Apesar das propostas, João Fernandes lembra que o setor já vinha a adotar medidas que permitissem reduzir o consumo de água, a exemplo da utilização de redutores de caudais, instalação de autoclismos de dupla descarga, temporizadores de torneiras.

Ainda assim, admite o presidente da RTA, era preciso sensibilizar o setor para “utilizar água de qualidade inferior para regas e lavagens” ou para “melhorar a limpeza de filtros de piscinas e o tratamento da água para evitar a necessidade de renovação da água”.

Mas João Fernandes considera que é também preciso “reduzir ou adaptar as técnicas de limpeza de zonas pública, evitando lavagens com mangueira ou máquina de pressão, reduzir ou mesmo anular o funcionamento de fontes ornamentais, acelerar medidas na área da rega que levem a maior eficiência, como instalar contadores por várias secções, para se detetar perdas e analisar melhor consumos, e privilegiar a utilização de espécies endógenas em espaços verdes, com menor necessidade hídrica”.

“O que estamos aqui a falar, neste momento, é da necessidade de acelerarmos a implementação dos processos de eficiência hídrica e de inclusivamente fazermos – como é o caso das fontes ornamentais, da rega dos espaços verdes ou da renovação da água das piscinas – medidas mais de curto prazo, específicas, por causa do stresse hídrico pontual neste verão”, acrescentou.

No caso do golfe, que já vinha a reduzir os consumos de água, até por uma questão de sustentabilidade, João Fernandes realça que já existia um esforço para aumentar a rega com águas residuais tratadas, com o objetivo de multiplicar o valor total utilizado de um hectómetro cúbico, para oito, até ao final de 2023.

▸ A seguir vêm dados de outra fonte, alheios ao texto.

Definition _addConnectionsOnInitialize : M (reply unit) :=
  p ← getp;
  r ← asyncjs_times (_minpoolsize p) (addConnection (_keepalive p) (_maxidle p));
  match r with
  | CbErr e => mret (CbErr e)
  | CbOk conns =>
      modp (fun p => set_pool (_pool p ++ conns) p);;
      mret (CbOk tt)
  end.

(** With a [drivername] the batch starts from the callback of
    [dm.registerDriver]; an exception of the batch then leaves through that
    callback instead of through [initialize]. *)
Definition initialize : M (reply unit) :=
  p ← getp;
  if bool_decide (_drivername p ≠ "") then
    if driver_ok E then _addConnectionsOnInitialize else mret (CbErr DriverError)
  else _addConnectionsOnInitialize.

(** ** closeIdleConnectionsInArray, _closeIdleConnections (lines 223-255) *)

(** [array.splice(i, 1)]; the array is always [self._pool]. *)
Definition splice_pool (i : nat) : M unit :=
  modp (fun p => set_pool (delete i (_pool p)) p).

(** The loop [for (i = array.length - 1; i >= 0; i--)], entered with
    [n = i + 1].  Reading past the end gives [undefined], which is skipped. *)
Fixpoint closeIdleLoop (n : nat) (maxLastIdle : Z) : M unit :=
  match n with
  | O => mret tt
  | S i =>
      p ← getp;
      match _pool p !! i with
      | Some c =>
          (if bool_decide (conn c ≠ ConnNull) then
             if js_lt (lastIdle c) maxLastIdle then
               close_conn (conn c) true;;
               splice_pool i
             else mret tt
           else mret tt);;
          closeIdleLoop i maxLastIdle
      | None => closeIdleLoop i maxLastIdle
      end
  end.

Definition closeIdleConnectionsInArray (maxIdle : Z) : M unit :=
  time ← getTime;
  let maxLastIdle := time - maxIdle in
  p ← getp;
  closeIdleLoop (length (_pool p)) maxLastIdle.

Definition _closeIdleConnections : M unit :=
  p ← getp;
  match _maxidle p with
  | Some m => if truthy (Some m) then closeIdleConnectionsInArray m else mret tt
  | None => mret tt
  end.

(** ** shuffle (lines 301-311) *)

(** The three assignments that exchange [array[i]] and [array[j]]. *)
Definition swap_pool (i j : nat) : M unit :=
  modp (fun p =>
    match _pool p !! i, _pool p !! j with
    | Some x, Some y => set_pool (<[j := x]> (<[i := y]> (_pool p))) p
    | _, _ => p
    end).

(** The loop [for (index = array.length - 1; index > 0; index--)]. *)
Fixpoint shuffleLoop (index : nat) : M unit :=
  match index with
  | O => mret tt
  | S i =>
      randomPosition ← random_below (S index);
      swap_pool index randomPosition;;
      shuffleLoop i
  end.

Definition shuffle : M unit :=
  p ← getp;
  shuffleLoop (length (_pool p) - 1)%nat.

(** ** reserve (lines 175-221) *)

(** The top-up loop [for (let i = 0; i < times; i++)]. *)
Fixpoint topUp (times : nat) : M unit :=
  match times with
  | O => mret tt
  | S n =>
      p ← getp;
      c ← addConnectionSync (_keepalive p) (_maxidle p);
      modp (fun p => set_pool (c :: _pool p) p);;
      topUp n
  end.

Definition reserve : M (reply connobj) :=
  _closeIdleConnections;;
  shuffle;;
  p ← getp;
  let conns := _pool p ++ _reserved p in
  let times := _minpoolsize p - Z.of_nat (length conns) in
  (if 0 <? times then topUp (Z.to_nat times) else mret tt);;
  p ← getp;
  match _pool p with
  | c :: rest =>
      modp (set_pool rest);;
      modp (fun p => set_reserved (c :: _reserved p) p);;
      mret (CbOk c)
  | [] =>
      if Z.of_nat (length (_reserved p)) <? _maxpoolsize p then
        try_catch
          (c ← addConnectionSync (_keepalive p) (_maxidle p);
           modp (fun p => set_reserved (c :: _reserved p) p);;
           mret (CbOk c))
          (fun err => mret (CbErr err))
      else mret (CbErr (Error "No more pool connections available"))
  end.

(** ** release (lines 257-275) *)

(** lodash's [_.reject]. *)
Definition reject {A} (f : A -> bool) (l : list A) : list A :=
  filter (fun x => f x = false) l.

Definition release (c : value) : M (reply unit) :=
  if bool_decide (typeof c = "object") then
    match c with
    | VObject o =>
        let id := uuid o in
        modp (fun p => set_reserved
                (reject (fun c' => strict_eq (uuid c') id) (_reserved p)) p);;
        modp (fun p => set_pool (o :: _pool p) p);;
        mret (CbOk tt)
    | _ => throw TypeError (* reading [uuid] of null *)
    end
  else mret (CbErr (Error "INVALID CONNECTION")).

(** ** purge (lines 277-299) *)

(** [asyncjs.each(conns, ...)]: every [done()] is called without an error, so
    the iterator runs on every element unless it throws itself. *)
Fixpoint closeAll (conns : list connobj) : M unit :=
  match conns with
  | [] => mret tt
  | c :: rest =>
      (if bool_decide (conn c ≠ ConnNull) then close_conn (conn c) false
       else mret tt);;
      closeAll rest
  end.

(** The final callback of [asyncjs.each] empties both arrays once every
    [done()] was called; the whole of [purge] is one step here. *)
Definition purge : M unit :=
  p ← getp;
  let conns := _pool p ++ _reserved p in
  closeAll conns;;
  modp (set_pool []);;
  modp (set_reserved []).

(** ** status (lines 120-128): the two counters and the identities *)

Record Status := {
  available : nat;
  reserved : nat;
  pool_ids : list prim;
  rpool_ids : list prim
}.

Definition status (p : Pool) : Status :=
  {| available := length (_pool p);
     reserved := length (_reserved p);
     pool_ids := uuid <$> _pool p;
     rpool_ids := uuid <$> _reserved p |}.

(** ** Sequences of calls *)

Inductive op :=
  | Reserve
  | Release (c : value)
  | Purge
  | Tick (ms : Z).  (* time passes between two calls *)

Definition step (o : op) (s : State) : State :=
  match o with
  | Reserve => (reserve s).2
  | Release c => (release c s).2
  | Purge => (purge s).2
  | Tick ms => (s.1, advance ms s.2)
  end.

Definition run (ops : list op) (s : State) : State := foldl (fun s o => step o s) s ops.

End WithEnv.

(** ** Concrete environments and states used in the examples *)

(** The identities handed out in the examples: "#", "i#", "ii#", ... *)
Fixpoint id_of (n : nat) : string :=
  match n with
  | O => "#"
  | S k => ("i" +:+ id_of k)
  end.

(** A driver manager that always connects, and connections that close
    without error. *)
Definition env_ok : Env :=
  {| getConnection := fun n => Some n;
     uuid_v4 := id_of;
     random := fun n => n;
     close_result := fun _ _ => Closed;
     driver_ok := true |}.

(** As [env_ok], but every [close] reports an error at once. *)
Definition env_close_fails : Env :=
  {| getConnection := fun n => Some n;
     uuid_v4 := id_of;
     random := fun n => n;
     close_result := fun _ _ => FailsNow;
     driver_ok := true |}.

(** As [env_ok], but the driver manager fails from its [k]-th call on. *)
Definition env_fails_from (k : nat) : Env :=
  {| getConnection := fun n => if (n <? k)%nat then Some n else None;
     uuid_v4 := id_of;
     random := fun n => n;
     close_result := fun _ _ => Closed;
     driver_ok := true |}.

Definition world0 : World :=
  {| now := 0; opened := 0; drawn := 0; rolls := 0; closes := []; uncaught := [] |}.

Definition config_2_3 (maxidle : option Z) : Config :=
  {| cfg_drivername := ""; cfg_minpoolsize := Some 2; cfg_maxpoolsize := Some 3;
     cfg_keepalive := None; cfg_maxidle := maxidle |}.

Definition config_1_2 (maxidle : option Z) : Config :=
  {| cfg_drivername := ""; cfg_minpoolsize := Some 1; cfg_maxpoolsize := Some 2;
     cfg_keepalive := None; cfg_maxidle := maxidle |}.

O presidente da RTA destacou ainda a “redução da área do jogo para haver menos área regada, a mudança de relva para relvas de estação quente, com menos consumo de água” ou “melhorias de eficiência da própria rega e drenagem, criando pontos comuns de confluência da água” como outras das medidas a adotar no golfe, que já é “dos produtos turísticos mais sustentáveis ambientalmente”.